程京序清醒当日,他的二舅带着程知雨来道歉。二舅舅先以自己教育失职引咎自责,再让程知雨道歉。
然而,在他未表态的情况下,程知雨突然跪地磕头,连磕了五六个,只求他原谅。对于这种表演欲强烈的人,他厌烦至极地吼了一句,“够了!出去。”
谈不上原谅程知雨,或者说放过更合理。
之所以一而再再而三地放过,完全是因为他的二舅。
他的二舅二十多岁时候为了救外公,被高楼坠落的脚手架砸中背部,瘫痪了三十多年,是个脾气秉性都无可挑剔的人。

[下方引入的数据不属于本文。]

(** C4.  A fresh response after any sequence [incoming] of
    [update_with_sentence] calls holds the incoming sentences up to and
    including the first [!done], in order, none dropped; it is complete
    exactly when these end with [!done]; if they end with [!done] and hold
    no [!trap] the status is [Success]; if they hold a [!trap] the status
    is [Error], also after a later [!done]: a [!trap] that arrives before
    any [!done] gives [Error] whatever arrives around it, and a first
    [!done] before which no [!trap] arrived gives [Success]; and once the
    response is complete, [update_with_sentence] and [cancel] raise and
    leave it as it was. *)
Theorem response_status_machine (req : Request) (incoming : list ResponseSentence) :
  let r := apply_sentences incoming (new_response req) in
  (is_complete r = true <->
     exists pre d, sentences r = (pre ++ [d])%list /\ type d = "!done") /\
  ((exists pre d, sentences r = (pre ++ [d])%list /\ type d = "!done") ->
   (forall s, s ∈ sentences r -> type s <> "!trap") ->
   status r = Success) /\
  ((exists s, s ∈ sentences r /\ type s = "!trap") -> status r = Error) /\
  (is_complete r = true ->
   forall s,
     update_with_sentence s r = (Raise (RuntimeError "response is complete"), r) /\
     cancel r = (Raise (RuntimeError "rresponse is complete"), r)) /\
  sentences r = up_to_done incoming /\
  (forall pre trap post,
     incoming = (pre ++ trap :: post)%list ->
     Forall (fun s => type s <> "!done") pre ->
     type trap = "!trap" ->
     status r = Error) /\
  (forall pre done post,
     incoming = (pre ++ done :: post)%list ->
     Forall (fun s => type s <> "!done" /\ type s <> "!trap") pre ->
     type done = "!done" ->
     status r = Success /\ is_complete r = true /\
     sentences r = (pre ++ [done])%list) /\
  (Forall (fun s => type s <> "!done") incoming ->
   is_complete r = false /\ sentences r = incoming).
Proof.
  intros r.
  destruct (consistent_apply_sentences incoming _ (consistent_new req)) as [Hc Hs].
  fold r in Hc, Hs.
  assert (Hcomplete : is_complete r = true <->
            exists pre d, sentences r = (pre ++ [d])%list /\ type d = "!done").
  { unfold is_complete. rewrite Hc. apply ends_with_done_iff. }
  assert (Hsent : sentences r = up_to_done incoming).
  { subst r. rewrite sentences_apply_sentences by reflexivity. reflexivity. }
  split; [exact Hcomplete|]. split; [|split; [|split; [|split; [exact Hsent|split; [|split]]]]].
  - intros Hdone Hno. apply Hcomplete in Hdone. unfold is_complete in Hdone.
    rewrite (has_trap_false _ Hno), Hdone in Hs. exact Hs.
  - intros Htrap. rewrite (has_trap_true _ Htrap) in Hs. exact Hs.
  - intros Hr s. split; [apply update_complete|apply cancel_complete]; exact Hr.
  - intros pre trap post -> Hpre Htrap.
    rewrite has_trap_true in Hs; [exact Hs|].
    exists trap. split; [|exact Htrap].
    rewrite Hsent, up_to_done_app_no_done by exact Hpre.
    apply elem_of_app. right. cbn [up_to_done]. unfold is_done.
    rewrite Htrap. cbn. left.
  - intros pre done post -> Hpre Hdone.
    assert (Hrec : sentences r = (pre ++ [done])%list).
    { rewrite Hsent, up_to_done_app_no_done.
      - cbn [up_to_done]. unfold is_done. rewrite Hdone. reflexivity.
      - eapply Forall_impl; [exact Hpre|]. intros s [H _]. exact H. }
    assert (Hcompl : is_complete r = true).
    { apply Hcomplete. exists pre, done. split; assumption. }
    split; [|split; assumption].
    unfold is_complete in Hcompl. rewrite Hcompl in Hs.
    rewrite has_trap_false in Hs; [exact Hs|].
    intros s Hin. rewrite Hrec in Hin. apply elem_of_app in Hin as [Hin|Hin].
    + rewrite Forall_forall in Hpre. apply (Hpre s Hin).
    + apply list_elem_of_singleton in Hin. subst s. rewrite Hdone. discriminate.
  - intros Hno.
    assert (Hrec : sentences r = incoming).
    { rewrite Hsent. rewrite <- (app_nil_r incoming) at 1.
      rewrite up_to_done_app_no_done by exact Hno. cbn. apply app_nil_r. }
    split; [|exact Hrec].
    apply not_true_is_false. intros E.
    apply Hcomplete in E as (pre & d & Heq & Hd).
    rewrite Hrec in Heq. rewrite Heq in Hno.
    apply Forall_app in Hno as [_ Hno]. apply Forall_cons in Hno as [Hno _].
    contradiction.
Qed.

八岁程京序初进程家时,和外公一道住的二舅舅一直很关心他,还时常给他讲为人处世的道理。
是整个程家除外公外对他最好的人。
不过虽然放过,但他这辈子再也不想看到那个女人。二舅舅也郑重承诺,只要有你在的场合不会再让知雨出现。
这件事算是过去了。
次日,外公来了,对他一番嘘寒问暖后,道出了自己已经知道了那事,正是子颂(二舅舅)告诉他的,以及他和子颂的决定一样,将来有他的地方不会有程知雨。
外公那天放下繁重的公务,陪他聊了小半天,从下月中的寿宴安排,到集团变更了两个业务板块,再到他这段时间大刀阔斧的人事改革。后来他困了,以为打了个瞌睡,一觉醒来,护工告诉他外公出门已经一个小时。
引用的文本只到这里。